[Records from a data collection]
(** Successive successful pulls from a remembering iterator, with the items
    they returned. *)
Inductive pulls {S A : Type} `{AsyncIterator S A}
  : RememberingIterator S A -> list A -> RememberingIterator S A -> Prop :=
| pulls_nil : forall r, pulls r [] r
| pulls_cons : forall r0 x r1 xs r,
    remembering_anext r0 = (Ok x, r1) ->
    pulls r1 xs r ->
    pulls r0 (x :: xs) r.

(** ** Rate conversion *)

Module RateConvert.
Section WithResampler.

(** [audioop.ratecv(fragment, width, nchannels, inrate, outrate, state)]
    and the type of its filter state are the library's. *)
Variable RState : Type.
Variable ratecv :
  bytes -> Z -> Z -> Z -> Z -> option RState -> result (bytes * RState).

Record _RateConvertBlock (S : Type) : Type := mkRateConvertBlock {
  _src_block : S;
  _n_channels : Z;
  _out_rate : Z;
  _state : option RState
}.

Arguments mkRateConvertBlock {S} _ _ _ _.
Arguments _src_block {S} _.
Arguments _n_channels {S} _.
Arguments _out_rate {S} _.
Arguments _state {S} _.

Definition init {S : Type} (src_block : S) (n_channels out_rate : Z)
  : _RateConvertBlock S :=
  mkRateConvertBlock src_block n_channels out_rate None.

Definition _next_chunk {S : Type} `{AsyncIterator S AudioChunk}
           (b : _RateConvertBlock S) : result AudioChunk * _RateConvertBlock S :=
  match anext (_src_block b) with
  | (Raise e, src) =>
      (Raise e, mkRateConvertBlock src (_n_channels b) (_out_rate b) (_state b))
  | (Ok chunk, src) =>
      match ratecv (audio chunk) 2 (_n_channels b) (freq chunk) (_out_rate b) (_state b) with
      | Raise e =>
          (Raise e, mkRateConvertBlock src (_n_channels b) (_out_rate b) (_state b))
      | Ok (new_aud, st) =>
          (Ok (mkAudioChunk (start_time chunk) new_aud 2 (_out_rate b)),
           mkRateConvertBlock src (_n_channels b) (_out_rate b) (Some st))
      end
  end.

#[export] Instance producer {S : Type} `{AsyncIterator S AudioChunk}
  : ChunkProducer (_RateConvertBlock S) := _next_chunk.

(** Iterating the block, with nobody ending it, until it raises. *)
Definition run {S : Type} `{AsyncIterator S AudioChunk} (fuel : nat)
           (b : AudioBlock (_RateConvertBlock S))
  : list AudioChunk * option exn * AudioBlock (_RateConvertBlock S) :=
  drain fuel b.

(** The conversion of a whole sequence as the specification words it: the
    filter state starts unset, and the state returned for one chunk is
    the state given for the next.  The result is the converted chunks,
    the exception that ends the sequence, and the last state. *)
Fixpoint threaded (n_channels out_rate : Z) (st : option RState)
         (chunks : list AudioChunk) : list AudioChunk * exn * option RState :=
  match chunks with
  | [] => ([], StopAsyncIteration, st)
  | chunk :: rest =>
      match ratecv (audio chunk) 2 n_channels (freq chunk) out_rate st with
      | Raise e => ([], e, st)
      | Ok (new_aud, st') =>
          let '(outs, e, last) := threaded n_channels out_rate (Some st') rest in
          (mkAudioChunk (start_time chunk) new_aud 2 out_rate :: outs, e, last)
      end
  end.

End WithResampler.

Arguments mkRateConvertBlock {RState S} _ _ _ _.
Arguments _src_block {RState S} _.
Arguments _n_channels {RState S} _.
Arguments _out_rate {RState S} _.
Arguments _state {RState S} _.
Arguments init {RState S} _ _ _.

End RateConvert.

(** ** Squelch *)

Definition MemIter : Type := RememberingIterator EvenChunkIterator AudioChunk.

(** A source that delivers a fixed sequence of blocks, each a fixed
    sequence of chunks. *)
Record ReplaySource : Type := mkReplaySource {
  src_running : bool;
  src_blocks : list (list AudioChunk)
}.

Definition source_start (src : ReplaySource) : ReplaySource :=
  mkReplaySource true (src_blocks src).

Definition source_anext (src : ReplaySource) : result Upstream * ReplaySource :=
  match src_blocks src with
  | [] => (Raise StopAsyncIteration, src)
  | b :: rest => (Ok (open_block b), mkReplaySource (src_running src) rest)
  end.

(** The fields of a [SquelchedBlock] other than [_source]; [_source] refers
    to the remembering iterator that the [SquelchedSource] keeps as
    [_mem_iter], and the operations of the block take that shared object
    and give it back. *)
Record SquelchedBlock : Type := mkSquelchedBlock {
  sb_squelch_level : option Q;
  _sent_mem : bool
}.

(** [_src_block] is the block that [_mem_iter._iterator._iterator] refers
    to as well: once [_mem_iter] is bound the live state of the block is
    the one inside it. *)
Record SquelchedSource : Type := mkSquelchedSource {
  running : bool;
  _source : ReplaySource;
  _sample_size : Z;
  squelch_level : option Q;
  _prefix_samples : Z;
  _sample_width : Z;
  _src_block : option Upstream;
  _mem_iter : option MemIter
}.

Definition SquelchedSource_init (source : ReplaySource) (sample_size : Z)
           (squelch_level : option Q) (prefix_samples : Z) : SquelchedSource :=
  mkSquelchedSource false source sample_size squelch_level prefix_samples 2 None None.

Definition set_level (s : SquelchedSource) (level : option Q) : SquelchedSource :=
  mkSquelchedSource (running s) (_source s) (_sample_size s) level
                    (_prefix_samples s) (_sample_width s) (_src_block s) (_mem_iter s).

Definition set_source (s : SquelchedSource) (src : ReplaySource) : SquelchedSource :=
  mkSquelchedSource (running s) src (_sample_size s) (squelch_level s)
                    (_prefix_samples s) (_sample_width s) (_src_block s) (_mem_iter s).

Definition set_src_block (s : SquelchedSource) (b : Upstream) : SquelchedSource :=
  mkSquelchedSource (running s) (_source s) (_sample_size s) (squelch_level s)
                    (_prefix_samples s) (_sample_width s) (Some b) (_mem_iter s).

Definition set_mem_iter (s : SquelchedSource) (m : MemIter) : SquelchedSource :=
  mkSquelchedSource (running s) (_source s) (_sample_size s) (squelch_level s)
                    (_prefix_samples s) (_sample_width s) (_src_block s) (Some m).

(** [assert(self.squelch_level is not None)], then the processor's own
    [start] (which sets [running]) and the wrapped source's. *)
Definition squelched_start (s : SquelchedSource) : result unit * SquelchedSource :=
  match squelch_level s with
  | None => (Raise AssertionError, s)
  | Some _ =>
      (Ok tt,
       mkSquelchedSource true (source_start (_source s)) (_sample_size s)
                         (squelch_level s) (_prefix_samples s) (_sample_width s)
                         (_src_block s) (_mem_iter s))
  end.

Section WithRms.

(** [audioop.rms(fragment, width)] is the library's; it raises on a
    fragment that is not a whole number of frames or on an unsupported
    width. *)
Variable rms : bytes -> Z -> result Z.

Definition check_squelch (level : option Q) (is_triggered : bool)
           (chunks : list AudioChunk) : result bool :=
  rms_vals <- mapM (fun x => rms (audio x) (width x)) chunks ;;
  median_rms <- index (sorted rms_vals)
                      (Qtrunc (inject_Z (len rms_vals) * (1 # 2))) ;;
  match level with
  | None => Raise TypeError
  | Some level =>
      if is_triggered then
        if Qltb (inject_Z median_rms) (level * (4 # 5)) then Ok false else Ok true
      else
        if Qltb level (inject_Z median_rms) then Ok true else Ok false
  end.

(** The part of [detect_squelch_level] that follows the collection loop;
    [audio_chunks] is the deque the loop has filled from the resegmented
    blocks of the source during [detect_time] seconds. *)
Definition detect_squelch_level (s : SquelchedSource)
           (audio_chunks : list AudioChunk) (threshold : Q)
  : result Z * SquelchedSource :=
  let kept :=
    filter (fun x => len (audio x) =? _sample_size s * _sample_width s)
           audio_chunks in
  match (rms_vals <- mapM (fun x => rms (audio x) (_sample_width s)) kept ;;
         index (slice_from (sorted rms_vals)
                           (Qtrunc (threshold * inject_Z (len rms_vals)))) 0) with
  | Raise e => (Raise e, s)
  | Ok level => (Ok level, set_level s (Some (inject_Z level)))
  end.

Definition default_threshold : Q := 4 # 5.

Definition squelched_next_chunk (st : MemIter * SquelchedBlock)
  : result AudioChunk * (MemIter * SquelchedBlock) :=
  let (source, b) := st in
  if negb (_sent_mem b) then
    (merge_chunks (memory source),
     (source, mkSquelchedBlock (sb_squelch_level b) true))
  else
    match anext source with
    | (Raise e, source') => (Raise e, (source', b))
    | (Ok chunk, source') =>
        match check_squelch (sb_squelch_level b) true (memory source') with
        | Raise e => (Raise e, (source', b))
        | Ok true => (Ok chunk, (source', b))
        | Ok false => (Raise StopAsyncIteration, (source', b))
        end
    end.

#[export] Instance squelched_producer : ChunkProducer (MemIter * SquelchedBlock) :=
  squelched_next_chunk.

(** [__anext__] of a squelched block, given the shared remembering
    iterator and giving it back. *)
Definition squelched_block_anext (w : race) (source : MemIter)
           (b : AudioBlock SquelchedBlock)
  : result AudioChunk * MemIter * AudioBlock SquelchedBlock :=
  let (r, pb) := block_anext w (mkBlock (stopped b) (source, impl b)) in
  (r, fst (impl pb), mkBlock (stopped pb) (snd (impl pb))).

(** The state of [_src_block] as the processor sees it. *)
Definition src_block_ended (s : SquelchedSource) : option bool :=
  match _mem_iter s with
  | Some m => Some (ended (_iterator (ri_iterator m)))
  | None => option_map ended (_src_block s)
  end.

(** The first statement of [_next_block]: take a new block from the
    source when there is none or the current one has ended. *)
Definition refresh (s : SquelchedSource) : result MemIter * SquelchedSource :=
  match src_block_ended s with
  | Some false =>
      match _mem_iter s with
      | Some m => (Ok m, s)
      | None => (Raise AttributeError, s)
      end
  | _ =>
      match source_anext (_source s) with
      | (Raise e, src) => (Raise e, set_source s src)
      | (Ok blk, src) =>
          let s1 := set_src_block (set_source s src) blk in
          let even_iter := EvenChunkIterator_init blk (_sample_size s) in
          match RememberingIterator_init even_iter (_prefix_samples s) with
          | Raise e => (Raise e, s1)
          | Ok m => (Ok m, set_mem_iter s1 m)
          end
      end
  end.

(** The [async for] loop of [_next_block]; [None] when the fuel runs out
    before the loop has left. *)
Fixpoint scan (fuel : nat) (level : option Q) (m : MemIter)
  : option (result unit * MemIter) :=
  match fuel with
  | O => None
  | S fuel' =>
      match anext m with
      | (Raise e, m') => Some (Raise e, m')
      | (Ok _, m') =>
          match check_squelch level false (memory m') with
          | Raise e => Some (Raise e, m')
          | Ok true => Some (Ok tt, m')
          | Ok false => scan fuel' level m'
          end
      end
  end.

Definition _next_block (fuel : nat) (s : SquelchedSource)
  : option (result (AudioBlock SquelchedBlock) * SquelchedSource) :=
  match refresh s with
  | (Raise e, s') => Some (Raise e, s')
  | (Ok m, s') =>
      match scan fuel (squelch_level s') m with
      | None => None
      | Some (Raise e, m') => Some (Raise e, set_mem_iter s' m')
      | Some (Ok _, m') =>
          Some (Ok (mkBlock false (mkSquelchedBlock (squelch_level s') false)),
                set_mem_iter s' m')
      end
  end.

Action item. Using the data above, reproduce exactly the lines from the line that contains "AudioChunk * MemIter" through the line that contains "blk, src) =>", including both.

Task solution.
  : result AudioChunk * MemIter * AudioBlock SquelchedBlock :=
  let (r, pb) := block_anext w (mkBlock (stopped b) (source, impl b)) in
  (r, fst (impl pb), mkBlock (stopped pb) (snd (impl pb))).

(** The state of [_src_block] as the processor sees it. *)
Definition src_block_ended (s : SquelchedSource) : option bool :=
  match _mem_iter s with
  | Some m => Some (ended (_iterator (ri_iterator m)))
  | None => option_map ended (_src_block s)
  end.

(** The first statement of [_next_block]: take a new block from the
    source when there is none or the current one has ended. *)
Definition refresh (s : SquelchedSource) : result MemIter * SquelchedSource :=
  match src_block_ended s with
  | Some false =>
      match _mem_iter s with
      | Some m => (Ok m, s)
      | None => (Raise AttributeError, s)
      end
  | _ =>
      match source_anext (_source s) with
      | (Raise e, src) => (Raise e, set_source s src)
      | (Ok blk, src) =>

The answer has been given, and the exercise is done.